Priority: HIGH Status: SUPERSEDED by Task 007 (Meeting #10 homework) Source: Meeting #8 homework, The Bigger Picture

Context

From the Sutro Group main page (Meeting #8 homework):

  1. Get agents to improve challenge #1: sparse parity (using ARD as the proxy for energy)
  2. Present your results/your process/present your learnings (example, Yad's youtube video)

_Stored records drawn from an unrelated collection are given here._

(* ===== verification/SchedDemo.v ===== *)
(** * Concrete scheduler runs

    A two-endpoint fleet (a two-slot local endpoint that spills to a remote
    one) on which the scheduler's theorems are applied, and the runs that show
    what happens outside their hypotheses. *)

From Stdlib Require Import QArith Lqa Lia ZArith Permutation.
From stdpp Require Import base list strings relations.
From S2P Require Import Prelude PyDict PyText Config Budget Json Cost Queue Scheduler SchedSteps SchedProps.

Local Open Scope string_scope.
Local Open Scope Z_scope.

(** ** The fleet *)

Definition ep_thinker : EndpointConfig :=
  {| endpoint_class := "thinker"; role := "thinker"; max_slots := 2; context_per_slot := 4096;
     min_expected_slots := 0; failover_to := ""; goodput_min_running := 0; goodput_sustain_evaluations := 0;
     goodput_max_iteration_rate := 0; goodput_max_generation_tps := 0; goodput_max_prefill_tps := 0;
     goodput_recovery_evaluations := 0; goodput_max_hold_s := 0; goodput_busy_min := 0;
     failover_dwell_s := 60; spill_to := "remote";
     background_floor_pct := 1 # 4; fast_path_reserve_slots := 0; dispatch_concurrency_cap := 0 |}.

Definition ep_remote : EndpointConfig :=
  {| endpoint_class := "remote"; role := "remote"; max_slots := 2; context_per_slot := 8192;
     min_expected_slots := 0; failover_to := ""; goodput_min_running := 0; goodput_sustain_evaluations := 0;
     goodput_max_iteration_rate := 0; goodput_max_generation_tps := 0; goodput_max_prefill_tps := 0;
     goodput_recovery_evaluations := 0; goodput_max_hold_s := 0; goodput_busy_min := 0;
     failover_dwell_s := 60; spill_to := "";
     background_floor_pct := 1 # 4; fast_path_reserve_slots := 0; dispatch_concurrency_cap := 0 |}.

Definition agent_a : AgentQuotaConfig :=
  {| aq_agent_id := "a"; weight := 1; max_balance_ss := 60; default_priority := P1_TURN_SUPPORT;
     degrade_ok := false; spill_ok := true; daily_spend_usd := None; requests_per_minute := None;
     content_no_store := false |}.

Definition demo_cfg : ProxyConfig :=
  {| endpoints := [("thinker", ep_thinker); ("remote", ep_remote)]; agents := [("a", agent_a)] |}.

Definition demo_cost : CostModel :=
  register_endpoint (register_endpoint [] "thinker" 2 (1 # 1000) (Some [40; 35]%Q)) "remote" 2 (1 # 1000)
    (Some [80; 80]%Q).

Definition no_budgets : BudgetManager :=
  {| bm_agents := []; bm_starvation_timeout_s := 30; bm_total_capacity := 4; bm_last_waits := [] |}.

Definition s_init : Sched := init_sched demo_cfg demo_cost no_budgets.

Definition no_hooks : Hooks := {| is_endpoint_healthy := None; may_spend := None |}.

(** Three interactive requests of [a], one of [b] and one background request. *)
Definition demo_ops : list Op :=
  [OpEnqueue (demo_req "r1" "a" "thinker" INTERACTIVE 1 100);
   OpEnqueue (demo_req "r2" "a" "thinker" INTERACTIVE 2 100);
   OpEnqueue (demo_req "r3" "a" "thinker" INTERACTIVE 3 100);
   OpEnqueue (demo_req "r4" "b" "thinker" FOREGROUND 3 100);
   OpEnqueue (demo_req "r5" "c" "thinker" BACKGROUND 3 4)].

Definition s_loaded : Sched := foldl apply_op s_init demo_ops.

Lemma demo_wf : dwf (endpoints demo_cfg).
Proof. apply (bool_decide_unpack _). vm_compute. done. Qed.

Lemma s_loaded_ok : sched_ok s_loaded.
Proof. apply run_ok, init_sched_ok, demo_wf. Qed.

Lemma s_loaded_ids : NoDup (live_ids s_loaded).
Proof. apply (bool_decide_unpack _). vm_compute. done. Qed.

(** One tick at time 5: the background request has expired, both slots fill
    with [a]'s first two requests, [a]'s third spills to the remote endpoint
    and starts there, and [b]'s request waits. *)
Example demo_tick :
  let '(r, s') := tick no_hooks 5 s_loaded in
  match r with
  | Ret ds => map (fun d => (r_request_id (dd_request d), r_endpoint (dd_request d))) ds
              = [("r1", "thinker"); ("r2", "thinker"); ("r3", "remote")]
  | Raise _ => False
  end /\ map r_request_id (waiting_all s') = ["r4"] /\ active_count s' "thinker" = 2 /\
  sc_total_spilled s' = 1 /\ sc_total_timeouts s' = 1.
Proof. by vm_compute. Qed.

Definition s_ticked : Sched := (tick no_hooks 5 s_loaded).2.

Definition demo_decisions : list DispatchDecision :=
  match (tick no_hooks 5 s_loaded).1 with Ret ds => ds | Raise _ => [] end.

(** Replace a closed list of the goal by its value. *)
Ltac list_evaluated l :=
  let v := eval vm_compute in l in
  let H := fresh in assert (l = v) as H by (vm_compute; reflexivity); rewrite H; clear H.

(** ** Witnesses *)

Lemma tick_refines_spec_witness :
  exists tr, sc_events s_ticked = (sc_events s_loaded ++ tr)%list /\
    aruns no_hooks (sc_config s_loaded) 5 (world_of s_loaded) tr (world_of s_ticked) /\
    demo_decisions = omap ev_decision tr /\ NoDup (live_ids s_ticked).
Proof.
  apply (tick_refines_spec no_hooks 5 s_loaded demo_decisions s_ticked).
  - apply s_loaded_ok.
  - apply s_loaded_ids.
  - vm_compute. reflexivity.
Defined.

Lemma tick_respects_capacity_witness :
  active_count s_ticked "thinker" <= Z.max (active_count s_loaded "thinker") 2.
Proof.
  apply (tick_respects_capacity no_hooks 5 s_loaded "thinker" ep_thinker).
  - apply s_loaded_ok.
  - apply (bool_decide_unpack _). vm_compute. done.
  - vm_compute. by left.
Defined.

Lemma tick_respects_background_cap_witness :
  bg_in_flight s_ticked "thinker" <= Z.max (bg_in_flight s_loaded "thinker") (background_cap_slots ep_thinker).
Proof.
  apply (tick_respects_background_cap no_hooks 5 s_loaded "thinker" ep_thinker).
  - apply s_loaded_ok.
  - apply (bool_decide_unpack _). vm_compute. done.
  - vm_compute. by left.
  - reflexivity.
Defined.

Lemma tick_fifo_per_caller_witness :
  flows "thinker" INTERACTIVE "a" demo_decisions s_loaded s_ticked.
Proof.
  apply (tick_fifo_per_caller no_hooks 5 s_loaded).
  - apply s_loaded_ok.
  - vm_compute. reflexivity.
Defined.

Lemma tick_never_raises_witness : exists ds s', tick no_hooks 5 s_loaded = (Ret ds, s').
Proof.
  apply (tick_never_raises no_hooks 5 s_loaded).
  - apply s_loaded_ok.
  - list_evaluated (waiting_all s_loaded).
    repeat (constructor; [split; [reflexivity|eexists; reflexivity]|]). constructor.
Defined.

Lemma cancel_exact_witness :
  let '(found, s') := cancel "r2" s_loaded in
  sched_ok s' /\ (if found then exists r, r_request_id r = "r2" /\ waiting_all s_loaded ≡ₚ r :: waiting_all s' else s' = s_loaded).
Proof.
  pose proof (cancel_exact "r2" s_loaded s_loaded_ok) as H.
  destruct (cancel "r2" s_loaded) as [found s']. destruct H as (H1 & _ & _ & _ & H5). split; assumption.
Defined.

Definition demo_completion : CompletionRecord :=
  {| cr_request_id := "r1"; duration_s := 3; input_tokens := 10; output_tokens := 20; success := true;
     occupancy_during := 2 |}.

Lemma s_ticked_ok : sched_ok s_ticked.
Proof. apply tick_ok, s_loaded_ok. Qed.

Lemma complete_exactly_once_witness :
  exists s', complete demo_completion s_ticked = (Ret tt, s') /\ complete demo_completion s' = (Ret tt, s').
Proof.
  destruct (complete_exactly_once demo_completion s_ticked) as (s' & H1 & _ & H2 & _).
  - apply s_ticked_ok.
  - apply (bool_decide_unpack _). vm_compute. done.
  - exists s'. split; assumption.
Defined.

Lemma demo_band_start : band_start "thinker" ep_thinker 0 [] s_loaded.
Proof.
  split.
  - apply s_loaded_ok.
  - vm_compute. eauto.
  - apply s_loaded_ids.
  - unfold budgeted. list_evaluated (waiting_all s_loaded).
    repeat (constructor; [apply dmem_true; vm_compute; reflexivity|]). constructor.
  - reflexivity.
  - reflexivity.
Qed.

(** The pass over the interactive band of the loaded state. *)
Definition demo_band : res (list DispatchDecision) * Sched :=
  dispatch_band no_hooks "thinker" ep_thinker 3 0 [] INTERACTIVE s_loaded.

Definition demo_band_ds : list DispatchDecision :=
  match demo_band.1 with Ret ds => ds | Raise _ => [] end.

Lemma band_work_conserving_witness :
  depth_at demo_band.2 "thinker" INTERACTIVE = 0 \/ band_room demo_band.2 "thinker" ep_thinker INTERACTIVE <= 0.
Proof.
  apply (band_work_conserving no_hooks "thinker" ep_thinker 3 0 [] INTERACTIVE s_loaded demo_band_ds demo_band.2).
  - apply demo_band_start.
  - simpl. lia.
  - vm_compute. reflexivity.
Defined.

Lemma band_respects_reservation_witness :
  active_count demo_band.2 "thinker" - bg_in_flight demo_band.2 "thinker" <= 1.
Proof.
  apply (band_respects_reservation no_hooks "thinker" ep_thinker 3 0 [] INTERACTIVE s_loaded demo_band_ds demo_band.2).
  - apply demo_band_start.
  - discriminate.
  - vm_compute. reflexivity.
  - vm_compute. reflexivity.
Defined.

Lemma reachable_queues_well_formed_witness : sched_ok (foldl apply_op s_init demo_ops).
Proof. apply (reachable_queues_well_formed demo_cfg demo_cost no_budgets demo_ops). apply demo_wf. Defined.

Lemma spills_bounded_by_submissions_witness :
  sc_total_spilled (foldl apply_op s_init (demo_ops ++ [OpTick no_hooks 5])%list) <= 5.
Proof.
  apply (spills_bounded_by_submissions demo_cfg demo_cost no_budgets (demo_ops ++ [OpTick no_hooks 5])%list).
  - apply demo_wf.
  - intros c H. vm_compute in H. by repeat (apply elem_of_cons in H as [H|H]; [congruence|]); apply not_elem_of_nil in H.
  - repeat constructor.
Defined.

Lemma enqueue_appends_witness :
  exists n c s', enqueue (demo_req "r9" "b" "remote" INTERACTIVE 4 100) s_loaded
    = (Ret (with_cost (demo_req "r9" "b" "remote" INTERACTIVE 4 100) n c), s') /\ sched_ok s'.
Proof.
  destruct (enqueue_appends (demo_req "r9" "b" "remote" INTERACTIVE 4 100) s_loaded)
    as (n & c & s' & H1 & H2 & _).
  - apply s_loaded_ok.
  - split; [reflexivity|]. eexists. reflexivity.
  - exists n, c, s'. split; assumption.
Defined.

(** ** Outside the hypotheses *)

(** Two live requests with one identifier: the second start overwrites the
    first in the in-flight map, so the endpoint looks half empty and a third
    request starts.  Three requests run on two slots. *)
Example duplicate_ids_exceed_capacity :
  let s := foldl apply_op s_init
    [OpEnqueue (demo_req "x" "b" "thinker" INTERACTIVE 1 100);
     OpEnqueue (demo_req "x" "b" "thinker" INTERACTIVE 1 100);
     OpTick no_hooks 2;
     OpEnqueue (demo_req "y" "b" "thinker" INTERACTIVE 3 100);
     OpTick no_hooks 4] in
  sc_total_dispatched s = 3 /\ sc_total_completed s = 0 /\ active_count s "thinker" = 2 /\
  effective_max_slots ep_thinker = 2.
Proof. by vm_compute. Qed.

(** A request whose [max_tokens] is null. *)
Definition null_req : QueuedRequest :=
  let r := demo_req "n1" "newcomer" "thinker" INTERACTIVE 1 100 in
  {| r_request_id := r_request_id r; r_agent_id := r_agent_id r; r_endpoint := r_endpoint r;
     r_priority := r_priority r; r_band := r_band r; r_call_site := r_call_site r;
     r_payload_type := r_payload_type r; r_payload := [("max_tokens", JNull)];
     r_timeout_deadline := r_timeout_deadline r; r_enqueued_at := r_enqueued_at r;
     r_estimated_cost_ss := 0; r_est_input_tokens := 0; r_session_id := None; r_turn_id := None;
     r_caller_id := None; r_declared_agent_id := ""; r_asserted_by_key_id := ""; r_timeout_s := 180;
     r_stream := false; r_ctx_per_slot_at_admission := 0; r_json_object_stripped := false;
     r_forced_tool_schema := None; r_forced_tool_name := ""; r_deadline_is_default := false;
     r_degraded_from := None; r_spilled_from := None; r_requested := ""; r_routed_to := "thinker";
     r_allow_degrade := None; r_allow_spill := None; r_no_store_outcome := "" |}.

(** Submitting it raises, after its caller has been given a budget. *)
Example null_max_tokens_raises :
  (enqueue null_req s_init).1 = Raise TypeError /\
  dmem (bm_agents (sc_budgets (enqueue null_req s_init).2)) "newcomer" = true.
Proof. by vm_compute. Qed.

Yad already presented the first video. For next Monday we need: - Show progress on the metric side (DMC, stack distance) - Show any new experiment results - Demonstrate the sync/collaboration workflow (Andy's PRs, runbook)

Tasks

  • Complete task 1: DMC metric added. Baseline: ARD 4,104 / DMC 300,298
  • Complete task 2: Stack distance confirmed already implemented
  • Complete task 4: Germain depth-1 reproduced. ARD/float identical (0.36). Not a locality win, just smaller model.
  • Complete task 5: Linear classifier paper reviewed. CoT-based, not applicable to our one-shot benchmark.
  • Review and merge Andy's PRs (#2, #3) - need gh auth to merge
  • Prepare summary of what changed since Meeting #8
  • Record a follow-up demo if appropriate

What to present Monday

  1. DMC metric - adopted from Yaroslav's Knowledge Sprint #2. Now tracking alongside ARD. Based on Ding et al. (arXiv:2312.14441). DMC = sum(sqrt(stack_distance)).
  2. Germain's depth-1 analysis - reproduced the result, ARD drops 68% but so do total floats. ARD/float is identical. The improvement is from doing less work, not better locality.
  3. Collaboration workflow - Andy opened 2 PRs and 1 issue. Reviewed as Claude Code. Sync runbook created for weekly/daily cadence.
  4. Task tracker - 6 tasks extracted from Meeting #8 feedback, 4 completed, 1 reviewed, 1 in progress.

References

  • The Bigger Picture: docs/google-docs/bigger-picture.md
  • Homework: "present your results/your process/present your learnings"
  • First video: https://www.youtube.com/watch?v=h8dAU8yngxM